Ahmed, who said this in an interview with Reuters, at the World Economic Forum in Davos, said she hoped Nigerian oil production would average 1.6 million barrels per day (bpd) this year, up from around 1.5 million bpd in the first quarter.
The government had budgeted 1.8 million bpd of production, Ahmed said, blaming crude theft and attacks on oil infrastructure for the shortfall.
“We are not seeing the revenues that we had planned for,” Ahmed said. “When the production is low it means we’re … barely able to cover the volumes that are required for the (petrol) that we need to import.”
Nigeria exports crude oil and imports refined petrol, suffering intermittent fuel shortages. It faces double-digit inflation and low growth, amid a shrinking labour market and mounting insecurity.
A plan to abolish its petrol subsidy was scrapped ahead of national elections in February 2023 and recently, President Muhammadu Buhari got the National Assembly to approve N4 trillion for subsidies in 2022, up from the N400 billion initially projected for the purpose, putting pressure on the budget.
Nigeria raised $1.25 billion via a Eurobond sale in March at a premium rate and had planned to issue another bond.
But Ahmed said the government had “not seen a good opportunity to go in.”
The country’s deficit is set to rise to 4.5 per cent of its Gross Domestic Product this year due to the fuel subsidy, up from an original estimate of 3.42 per cent in the budget.
After holding the Monetary Policy Rate constant at 11.5 per cent for about two and a half years, the MPC on Tuesday, raised the benchmark interest rate by 150 basis points to 13 per cent in response to global inflationary pressures, which had continued to hurt economies around the world.
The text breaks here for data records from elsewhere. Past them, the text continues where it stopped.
(** Creating a session is all or nothing.  Either the session is stored
    under its identifier with status "pending", the counters [total] and
    [pending] each go up by one and the caller gets the identifier with
    the expiry time; or nothing changes at all (no session, no counter)
    and the caller gets a plain Error whose message starts with
    "Transaction session creation failed: ", which happens exactly when
    the encryption key is unset or the placeholder, or the store refuses
    the write. *)
Theorem createTransactionSession_all_or_nothing
    (parseFloat : value -> num) (cfg : Conf.Config) (encryptData : value -> string)
    (stripNonNumeric : string -> string) (sessionId : string)
    (transactionData : TransactionData) (userDetails : UserDetails)
    (io : Io) (st : State) :
  let keyMissing :=
    String.eqb (Conf.encryptionKey cfg) "" ||
    String.eqb (Conf.encryptionKey cfg) "change-this-encryption-key" in
  match createTransactionSession parseFloat cfg encryptData stripNonNumeric sessionId
          transactionData userDetails io st with
  | (Return created, st1) =>
      keyMissing = false /\ writeError io = None /\
      created = (sessionId, now io + Conf.sessionTTL cfg) /\
      sessionsOf (metrics st1)
        = (transactions_total (metrics st) + 1, transactions_pending (metrics st) + 1,
           transactions_completed (metrics st), transactions_failed (metrics st)) /\
      child st1 sessionId "status" = Some (VStr "pending") /\
      (forall other, other <> sessionId ->
                     transactions st1 !! other = transactions st !! other)
  | (Throw e, st1) =>
      (keyMissing = true \/ exists refusal, writeError io = Some refusal) /\
      st1 = st /\ name e = PlainError /\ statusCode e = None /\
      exists inner, message e = Wrapped "Transaction session creation failed: " inner
  end.
Proof.
  cbv zeta. unfold createTransactionSession.
  destruct (String.eqb (Conf.encryptionKey cfg) "" || _).
  { split; [left; reflexivity |]. repeat split. eexists. reflexivity. }
  unfold dbSet. destruct (writeError io) as [refusal |].
  { split; [right; eexists; reflexivity |]. repeat split. eexists. reflexivity. }
  repeat split.
  - unfold child. simpl. rewrite lookup_insert_eq. reflexivity.
  - intros other Hother. simpl. apply lookup_insert_ne. congruence.
Qed.

Lemma createTransactionSession_effects
    (parseFloat : value -> num) (cfg : Conf.Config) (encryptData : value -> string)
    (stripNonNumeric : string -> string) (sessionId : string)
    (transactionData : TransactionData) (userDetails : UserDetails)
    (io : Io) (st : State) :
  match createTransactionSession parseFloat cfg encryptData stripNonNumeric sessionId
          transactionData userDetails io st with
  | (Return created, st1) =>
      (String.eqb (Conf.encryptionKey cfg) "" ||
       String.eqb (Conf.encryptionKey cfg) "change-this-encryption-key") = false /\
      writeError io = None /\
      created = (sessionId, now io + Conf.sessionTTL cfg) /\
      requestsOf (metrics st1) = requestsOf (metrics st) /\
      child st1 sessionId "status" = Some (VStr "pending")
  | (Throw e, st1) => st1 = st /\ name e = PlainError
  end.
Proof.
  unfold createTransactionSession.
  destruct (String.eqb (Conf.encryptionKey cfg) "" || _); [split; reflexivity |].
  unfold dbSet. destruct (writeError io) as [refusal |]; [split; reflexivity |].
  repeat split.
  unfold child. simpl. rewrite lookup_insert_eq. reflexivity.
Qed.

(** ** POST /api/convert, end to end *)

Section ConvertFacts.

Variable parseFloat : value -> num.
Variable parseInt : value -> num.
Variable cfg : Conf.Config.
Variable encryptData : value -> string.
Variable stripNonNumeric : string -> string.
Variable toFixed : num -> nat -> string.
Variable numToString : num -> string.
Variable emailPattern : string -> bool.
Variable phonePattern : string -> bool.
Variable lastByIp : gmap string Session -> string -> list Session.

Lemma checkFraudRisk_keeps (userDetails : UserDetails) (amount : num)
    (address : string) (c : ConvertIo) (st : State) :
  let st1 := snd (checkFraudRisk cfg lastByIp userDetails amount address c st) in
  transactions st1 = transactions st /\ metrics st1 = metrics st /\ cache st1 = cache st.
Proof.
  cbv zeta. unfold checkFraudRisk.
  repeat match goal with
  | |- context [if ?b then _ else _] => destruct b
  end; simpl; repeat split.
Qed.
(** X1: for every dimension list of rank at least 3 and either storage
    order, descriptor derivation succeeds, also where products overflow
    [int]; the descriptor carries the requested element type, has 4 axes
    at rank 3 and 4 and 5 axes from rank 5 on, and holds one extent and
    one stride per axis. *)
Theorem SetTensorDescriptor_well_formed ty order (dims : list Z) :
  (3 <= length dims)%nat →
  ∃ desc,
    SetTensorDescriptor ty order dims = Ok desc
    ∧ dataType desc = ty
    ∧ nbDims desc = (if decide (length dims <= 4)%nat then 4 else 5)
    ∧ Vec.size (dimA desc) = nbDims desc
    ∧ Vec.size (strideA desc) = nbDims desc.
Proof.
  intros Hrank.
  destruct order.
  - destruct (direction_split NHWC2NCHW dims Hrank)
      as (n & c & mid & Hmid & -> & _).
    destruct (descriptor_pair_total ty n c mid Hmid)
      as (nb & E & sN & sC & HN & _ & Hnb & HE & HsN & _ & H5).
    exists (mkDesc ty nb E sN). simpl in *. repeat split; try done.
    case_decide; destruct Hnb; lia.
  - destruct (direction_split NCHW2NHWC dims Hrank)
      as (n & c & mid & Hmid & -> & _).
    destruct (descriptor_pair_total ty n c mid Hmid)
      as (nb & E & sN & sC & _ & HC & Hnb & HE & _ & HsC & H5).
    exists (mkDesc ty nb E sC). simpl in *. repeat split; try done.
    rewrite length_app in H5. simpl in H5.
    case_decide; destruct Hnb; lia.
Qed.

(** X2: descriptor derivation has no guard for ranks below 3: for every
    such list and either storage order it reads an element past the end
    of the list. *)
Theorem SetTensorDescriptor_rank_below_3 ty order (dims : list Z) :
  (length dims < 3)%nat →
  SetTensorDescriptor ty order dims = Err OutOfBounds.
Proof.
  intros Hrank.
  destruct dims as [|a [|b [|? ?]]]; [| | |simpl in Hrank; lia];
    by destruct order.
Qed.

(** X3: for every list of input sizes of rank at least 3, either
    direction and either element type, the source descriptor (derived
    from [X_dims], the [int] copy of the sizes) and the destination
    descriptor (derived from the output shape) have the same number of
    axes, the same extents and the same element type, also where products
    overflow [int]. *)
Theorem descriptors_agree d ty (dims : list Z) :
  (3 <= length dims)%nat →
  ∃ Y_dims xd yd,
    computeOutputShape d dims = Ok Y_dims
    ∧ SetTensorDescriptor ty (source_order d) (Vec.narrow dims) = Ok xd
    ∧ SetTensorDescriptor ty (dest_order d) Y_dims = Ok yd
    ∧ nbDims xd = nbDims yd
    ∧ dimA xd = dimA yd
    ∧ dataType xd = dataType yd.
Proof.
  intros Hrank.
  destruct (direction_split d dims Hrank) as (n & c & mid & Hmid & Hd).
  destruct (descriptor_pair_total ty (Int32.wrap n) (Int32.wrap c)
              (Vec.narrow mid) (narrow_nonempty mid Hmid))
    as (nb & E & sN & sC & HN & HC & _).
  destruct d; destruct Hd as [-> HY]; rewrite HY.
  - exists (Vec.narrow (n :: c :: mid)), (mkDesc ty nb E sN),
      (mkDesc ty nb E sC).
    by rewrite narrow_rotate.
  - exists (Vec.narrow (n :: mid ++ [c])), (mkDesc ty nb E sC),
      (mkDesc ty nb E sN).
    by rewrite narrow_rotate.
Qed.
Inflation in Nigeria rose to 16.82 per cent in April, the highest in eight months.
Commenting on the interest rate hike, Ahmed said the central bank move was necessary.
Meanwhile, the U.S. Federal Reserve’s interest rate hikes, including a 50 basis-point rise earlier this month, alongside Russia’s war in Ukraine and coronavirus lockdowns in China have prompted a move from riskier emerging markets to safe havens.
“We are certainly very, very concerned,” Ahmed said of the Fed’s policy tightening. “The actions that the Fed or the central bank in Europe take will affect us.”